━━━━━ Supplied records ━━━━━
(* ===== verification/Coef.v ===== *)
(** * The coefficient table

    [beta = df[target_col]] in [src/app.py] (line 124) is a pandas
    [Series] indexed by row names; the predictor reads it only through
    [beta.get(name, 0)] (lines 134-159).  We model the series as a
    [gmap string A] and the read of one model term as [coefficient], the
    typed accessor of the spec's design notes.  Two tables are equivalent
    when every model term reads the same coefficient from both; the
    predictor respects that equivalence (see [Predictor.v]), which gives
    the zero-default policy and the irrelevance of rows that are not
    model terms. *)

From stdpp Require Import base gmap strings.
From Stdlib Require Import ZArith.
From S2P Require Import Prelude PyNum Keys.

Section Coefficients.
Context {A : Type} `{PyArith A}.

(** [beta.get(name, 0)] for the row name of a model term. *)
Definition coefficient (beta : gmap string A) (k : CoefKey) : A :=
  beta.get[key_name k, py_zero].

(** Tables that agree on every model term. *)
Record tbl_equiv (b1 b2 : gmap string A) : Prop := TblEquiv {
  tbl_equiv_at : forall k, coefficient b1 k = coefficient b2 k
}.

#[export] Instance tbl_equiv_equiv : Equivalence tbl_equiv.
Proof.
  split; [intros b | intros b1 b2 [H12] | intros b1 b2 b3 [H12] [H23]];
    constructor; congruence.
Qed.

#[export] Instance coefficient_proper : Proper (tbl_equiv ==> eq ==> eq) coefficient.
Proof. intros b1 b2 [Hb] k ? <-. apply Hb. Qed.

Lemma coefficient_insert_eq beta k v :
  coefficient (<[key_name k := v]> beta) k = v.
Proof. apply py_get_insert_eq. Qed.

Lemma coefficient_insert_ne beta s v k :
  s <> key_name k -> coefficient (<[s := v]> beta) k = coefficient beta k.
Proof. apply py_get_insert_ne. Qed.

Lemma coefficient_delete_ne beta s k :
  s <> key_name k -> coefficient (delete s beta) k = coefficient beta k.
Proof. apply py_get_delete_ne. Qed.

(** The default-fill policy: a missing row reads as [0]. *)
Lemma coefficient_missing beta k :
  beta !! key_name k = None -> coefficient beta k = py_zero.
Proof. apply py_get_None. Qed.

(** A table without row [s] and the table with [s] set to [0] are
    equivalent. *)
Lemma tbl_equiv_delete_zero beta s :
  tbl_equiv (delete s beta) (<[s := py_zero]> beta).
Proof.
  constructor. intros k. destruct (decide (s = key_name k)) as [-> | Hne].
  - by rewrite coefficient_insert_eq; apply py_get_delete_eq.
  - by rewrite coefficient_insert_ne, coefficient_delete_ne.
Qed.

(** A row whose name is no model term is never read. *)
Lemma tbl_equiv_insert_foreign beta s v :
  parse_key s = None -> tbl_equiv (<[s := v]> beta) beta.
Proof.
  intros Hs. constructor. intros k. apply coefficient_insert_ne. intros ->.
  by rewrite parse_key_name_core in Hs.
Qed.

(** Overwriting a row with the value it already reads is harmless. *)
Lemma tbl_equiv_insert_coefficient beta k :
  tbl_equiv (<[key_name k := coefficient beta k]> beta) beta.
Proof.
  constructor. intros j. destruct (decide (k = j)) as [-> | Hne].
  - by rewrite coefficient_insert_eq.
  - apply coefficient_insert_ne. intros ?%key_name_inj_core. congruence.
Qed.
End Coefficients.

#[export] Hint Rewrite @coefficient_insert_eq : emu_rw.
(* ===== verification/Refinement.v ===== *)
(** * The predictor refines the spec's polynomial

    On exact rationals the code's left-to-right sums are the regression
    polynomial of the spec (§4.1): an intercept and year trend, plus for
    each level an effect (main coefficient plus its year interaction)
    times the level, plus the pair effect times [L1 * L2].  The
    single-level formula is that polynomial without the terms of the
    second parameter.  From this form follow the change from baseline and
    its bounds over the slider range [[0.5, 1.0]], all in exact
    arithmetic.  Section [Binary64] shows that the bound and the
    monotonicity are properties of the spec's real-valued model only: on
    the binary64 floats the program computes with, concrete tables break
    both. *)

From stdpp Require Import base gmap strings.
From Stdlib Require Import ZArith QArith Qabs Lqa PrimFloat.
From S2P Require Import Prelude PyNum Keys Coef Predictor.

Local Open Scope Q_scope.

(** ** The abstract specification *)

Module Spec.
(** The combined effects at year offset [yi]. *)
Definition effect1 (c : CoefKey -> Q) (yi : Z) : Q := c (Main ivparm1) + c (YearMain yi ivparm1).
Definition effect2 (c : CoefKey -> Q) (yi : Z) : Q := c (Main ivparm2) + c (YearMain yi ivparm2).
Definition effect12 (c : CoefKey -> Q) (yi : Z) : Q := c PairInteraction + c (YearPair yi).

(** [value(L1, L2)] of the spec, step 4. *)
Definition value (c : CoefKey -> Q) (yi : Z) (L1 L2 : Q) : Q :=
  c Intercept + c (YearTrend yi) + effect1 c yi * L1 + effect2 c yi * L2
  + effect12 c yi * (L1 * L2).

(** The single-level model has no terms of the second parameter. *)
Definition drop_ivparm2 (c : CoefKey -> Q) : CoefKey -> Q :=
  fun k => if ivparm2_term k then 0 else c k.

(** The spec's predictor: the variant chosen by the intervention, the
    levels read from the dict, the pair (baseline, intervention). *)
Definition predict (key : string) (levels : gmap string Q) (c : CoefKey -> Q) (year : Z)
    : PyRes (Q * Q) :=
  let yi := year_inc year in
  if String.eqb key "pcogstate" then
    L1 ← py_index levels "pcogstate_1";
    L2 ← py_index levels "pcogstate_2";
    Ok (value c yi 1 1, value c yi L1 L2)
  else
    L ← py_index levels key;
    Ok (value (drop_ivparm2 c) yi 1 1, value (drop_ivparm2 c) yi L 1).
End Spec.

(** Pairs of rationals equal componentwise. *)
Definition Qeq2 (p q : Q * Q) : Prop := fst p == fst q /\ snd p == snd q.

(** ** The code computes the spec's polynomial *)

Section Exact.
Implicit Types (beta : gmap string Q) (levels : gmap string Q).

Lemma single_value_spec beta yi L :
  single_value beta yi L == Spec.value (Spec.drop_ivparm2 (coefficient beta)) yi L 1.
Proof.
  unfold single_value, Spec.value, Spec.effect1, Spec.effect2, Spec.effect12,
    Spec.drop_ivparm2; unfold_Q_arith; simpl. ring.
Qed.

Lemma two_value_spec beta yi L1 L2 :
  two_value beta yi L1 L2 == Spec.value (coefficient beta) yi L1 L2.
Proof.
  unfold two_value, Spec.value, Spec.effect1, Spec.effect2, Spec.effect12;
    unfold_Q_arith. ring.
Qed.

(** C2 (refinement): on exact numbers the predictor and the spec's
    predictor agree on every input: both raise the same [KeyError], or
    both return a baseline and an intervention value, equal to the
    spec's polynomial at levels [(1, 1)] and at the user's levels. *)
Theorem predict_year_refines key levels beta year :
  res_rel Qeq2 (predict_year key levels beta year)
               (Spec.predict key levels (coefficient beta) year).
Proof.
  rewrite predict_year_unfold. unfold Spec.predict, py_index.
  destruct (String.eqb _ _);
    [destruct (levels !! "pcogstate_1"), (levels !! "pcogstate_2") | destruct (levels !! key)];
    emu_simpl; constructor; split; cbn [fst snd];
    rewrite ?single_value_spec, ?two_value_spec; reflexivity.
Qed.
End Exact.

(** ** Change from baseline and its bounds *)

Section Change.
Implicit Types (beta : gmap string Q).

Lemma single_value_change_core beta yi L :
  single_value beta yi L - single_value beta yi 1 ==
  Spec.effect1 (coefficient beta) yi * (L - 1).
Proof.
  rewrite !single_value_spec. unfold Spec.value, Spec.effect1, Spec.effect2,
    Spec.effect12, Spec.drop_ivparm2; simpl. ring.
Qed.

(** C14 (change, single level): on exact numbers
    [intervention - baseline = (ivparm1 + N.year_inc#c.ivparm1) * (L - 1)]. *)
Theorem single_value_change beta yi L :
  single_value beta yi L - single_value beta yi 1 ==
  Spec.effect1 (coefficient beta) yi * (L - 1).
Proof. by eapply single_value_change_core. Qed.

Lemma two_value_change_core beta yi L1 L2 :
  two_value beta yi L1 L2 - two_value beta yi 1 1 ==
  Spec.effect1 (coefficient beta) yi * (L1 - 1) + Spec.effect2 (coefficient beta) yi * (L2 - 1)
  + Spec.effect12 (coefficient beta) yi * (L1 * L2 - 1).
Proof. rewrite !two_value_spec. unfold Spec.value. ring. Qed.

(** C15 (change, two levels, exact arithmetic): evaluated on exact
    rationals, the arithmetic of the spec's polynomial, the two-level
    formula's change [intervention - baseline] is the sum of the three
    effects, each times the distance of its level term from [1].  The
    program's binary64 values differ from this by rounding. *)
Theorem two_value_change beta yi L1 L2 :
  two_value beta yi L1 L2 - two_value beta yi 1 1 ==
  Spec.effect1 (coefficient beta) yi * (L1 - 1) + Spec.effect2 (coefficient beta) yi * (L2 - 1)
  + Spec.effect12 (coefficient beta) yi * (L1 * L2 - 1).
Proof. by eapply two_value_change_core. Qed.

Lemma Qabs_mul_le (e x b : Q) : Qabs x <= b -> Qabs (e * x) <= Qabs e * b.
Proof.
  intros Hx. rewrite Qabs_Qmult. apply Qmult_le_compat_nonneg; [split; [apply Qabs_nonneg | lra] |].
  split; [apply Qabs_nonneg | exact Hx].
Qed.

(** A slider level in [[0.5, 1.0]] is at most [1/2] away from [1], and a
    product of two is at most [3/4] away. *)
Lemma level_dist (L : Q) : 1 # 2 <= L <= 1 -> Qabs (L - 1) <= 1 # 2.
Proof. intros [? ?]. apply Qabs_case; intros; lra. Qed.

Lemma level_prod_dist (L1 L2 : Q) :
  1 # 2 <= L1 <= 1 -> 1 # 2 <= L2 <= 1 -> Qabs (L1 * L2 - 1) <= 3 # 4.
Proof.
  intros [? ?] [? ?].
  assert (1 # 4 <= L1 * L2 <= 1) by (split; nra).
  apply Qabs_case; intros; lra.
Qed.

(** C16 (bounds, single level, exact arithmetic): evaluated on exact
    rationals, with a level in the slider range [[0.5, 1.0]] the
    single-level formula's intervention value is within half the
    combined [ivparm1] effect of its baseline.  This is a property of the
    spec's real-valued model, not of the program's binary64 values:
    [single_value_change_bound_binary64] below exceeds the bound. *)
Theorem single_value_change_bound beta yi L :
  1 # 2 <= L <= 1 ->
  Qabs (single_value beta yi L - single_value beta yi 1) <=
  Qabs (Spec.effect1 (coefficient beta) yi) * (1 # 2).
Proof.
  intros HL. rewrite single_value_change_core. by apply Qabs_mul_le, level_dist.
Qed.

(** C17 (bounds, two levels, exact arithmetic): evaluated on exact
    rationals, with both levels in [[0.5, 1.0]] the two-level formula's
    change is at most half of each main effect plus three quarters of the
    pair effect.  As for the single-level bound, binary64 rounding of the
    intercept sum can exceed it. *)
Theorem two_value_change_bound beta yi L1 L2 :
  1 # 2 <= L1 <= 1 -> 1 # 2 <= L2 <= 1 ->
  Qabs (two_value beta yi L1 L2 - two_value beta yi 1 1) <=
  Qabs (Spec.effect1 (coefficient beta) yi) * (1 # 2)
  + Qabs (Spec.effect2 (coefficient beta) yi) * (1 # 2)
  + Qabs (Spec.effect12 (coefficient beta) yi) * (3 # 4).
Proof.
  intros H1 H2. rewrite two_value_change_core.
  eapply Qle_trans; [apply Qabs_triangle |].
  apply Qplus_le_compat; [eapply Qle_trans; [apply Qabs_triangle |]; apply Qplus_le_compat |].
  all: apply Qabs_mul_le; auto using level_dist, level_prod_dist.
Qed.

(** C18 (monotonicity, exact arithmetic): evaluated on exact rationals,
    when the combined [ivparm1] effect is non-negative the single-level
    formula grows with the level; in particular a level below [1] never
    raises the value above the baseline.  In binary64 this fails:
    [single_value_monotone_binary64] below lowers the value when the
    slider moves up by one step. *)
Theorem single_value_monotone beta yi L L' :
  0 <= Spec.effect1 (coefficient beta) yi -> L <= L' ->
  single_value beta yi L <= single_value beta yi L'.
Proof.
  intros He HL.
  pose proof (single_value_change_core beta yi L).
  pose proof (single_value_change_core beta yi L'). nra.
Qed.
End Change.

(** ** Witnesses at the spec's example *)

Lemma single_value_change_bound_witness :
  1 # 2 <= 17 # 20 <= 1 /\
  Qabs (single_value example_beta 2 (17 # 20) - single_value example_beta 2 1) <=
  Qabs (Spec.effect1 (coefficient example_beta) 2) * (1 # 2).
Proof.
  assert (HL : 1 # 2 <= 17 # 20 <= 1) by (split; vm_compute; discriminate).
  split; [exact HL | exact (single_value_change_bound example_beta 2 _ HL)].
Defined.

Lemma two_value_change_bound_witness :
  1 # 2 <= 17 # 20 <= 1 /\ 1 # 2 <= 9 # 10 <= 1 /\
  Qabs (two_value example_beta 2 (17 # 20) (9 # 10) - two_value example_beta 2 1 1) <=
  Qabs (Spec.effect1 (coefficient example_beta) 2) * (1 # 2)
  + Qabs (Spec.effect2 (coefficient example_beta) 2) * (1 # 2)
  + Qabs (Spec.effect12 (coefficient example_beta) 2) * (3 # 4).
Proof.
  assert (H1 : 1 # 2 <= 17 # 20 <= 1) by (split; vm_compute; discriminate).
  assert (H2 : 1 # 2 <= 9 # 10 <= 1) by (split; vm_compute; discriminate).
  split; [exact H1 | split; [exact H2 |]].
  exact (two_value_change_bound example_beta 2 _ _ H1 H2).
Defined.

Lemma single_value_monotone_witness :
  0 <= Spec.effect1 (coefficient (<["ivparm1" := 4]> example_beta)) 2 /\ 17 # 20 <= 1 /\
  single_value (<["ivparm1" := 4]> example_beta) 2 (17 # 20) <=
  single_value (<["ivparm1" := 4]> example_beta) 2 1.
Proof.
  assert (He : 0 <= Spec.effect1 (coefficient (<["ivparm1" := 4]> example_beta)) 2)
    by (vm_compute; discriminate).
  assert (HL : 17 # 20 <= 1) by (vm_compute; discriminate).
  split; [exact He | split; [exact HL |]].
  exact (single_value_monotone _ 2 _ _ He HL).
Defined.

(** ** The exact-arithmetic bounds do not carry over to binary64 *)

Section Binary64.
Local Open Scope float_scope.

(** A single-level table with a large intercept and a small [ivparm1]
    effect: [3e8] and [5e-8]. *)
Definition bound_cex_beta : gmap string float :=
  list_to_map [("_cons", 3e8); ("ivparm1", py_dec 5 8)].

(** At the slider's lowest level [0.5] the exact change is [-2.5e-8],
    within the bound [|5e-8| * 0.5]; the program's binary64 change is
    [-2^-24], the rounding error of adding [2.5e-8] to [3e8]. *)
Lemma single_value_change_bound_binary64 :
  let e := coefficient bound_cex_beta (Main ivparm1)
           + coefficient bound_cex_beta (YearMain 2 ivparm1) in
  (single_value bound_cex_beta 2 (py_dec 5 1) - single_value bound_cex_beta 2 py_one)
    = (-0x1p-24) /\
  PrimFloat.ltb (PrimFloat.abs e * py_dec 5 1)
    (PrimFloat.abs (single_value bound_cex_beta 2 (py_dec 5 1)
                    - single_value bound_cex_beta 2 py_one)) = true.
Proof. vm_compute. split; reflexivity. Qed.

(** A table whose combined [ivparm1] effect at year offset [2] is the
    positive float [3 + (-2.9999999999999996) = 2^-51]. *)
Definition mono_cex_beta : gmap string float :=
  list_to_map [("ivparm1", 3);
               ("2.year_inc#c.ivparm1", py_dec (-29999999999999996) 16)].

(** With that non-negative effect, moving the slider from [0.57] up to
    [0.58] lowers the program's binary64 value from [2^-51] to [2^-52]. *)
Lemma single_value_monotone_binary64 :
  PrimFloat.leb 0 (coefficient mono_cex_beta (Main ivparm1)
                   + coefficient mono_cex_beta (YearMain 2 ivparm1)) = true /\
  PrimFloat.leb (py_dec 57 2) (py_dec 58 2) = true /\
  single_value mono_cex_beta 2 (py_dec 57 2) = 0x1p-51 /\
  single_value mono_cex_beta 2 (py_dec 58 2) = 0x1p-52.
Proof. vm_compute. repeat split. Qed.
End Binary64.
━━━━━
• Work instructions
Tally up the lines in the records containing the word "Coefficients", then give the count and nothing else.

• Reply to the task
2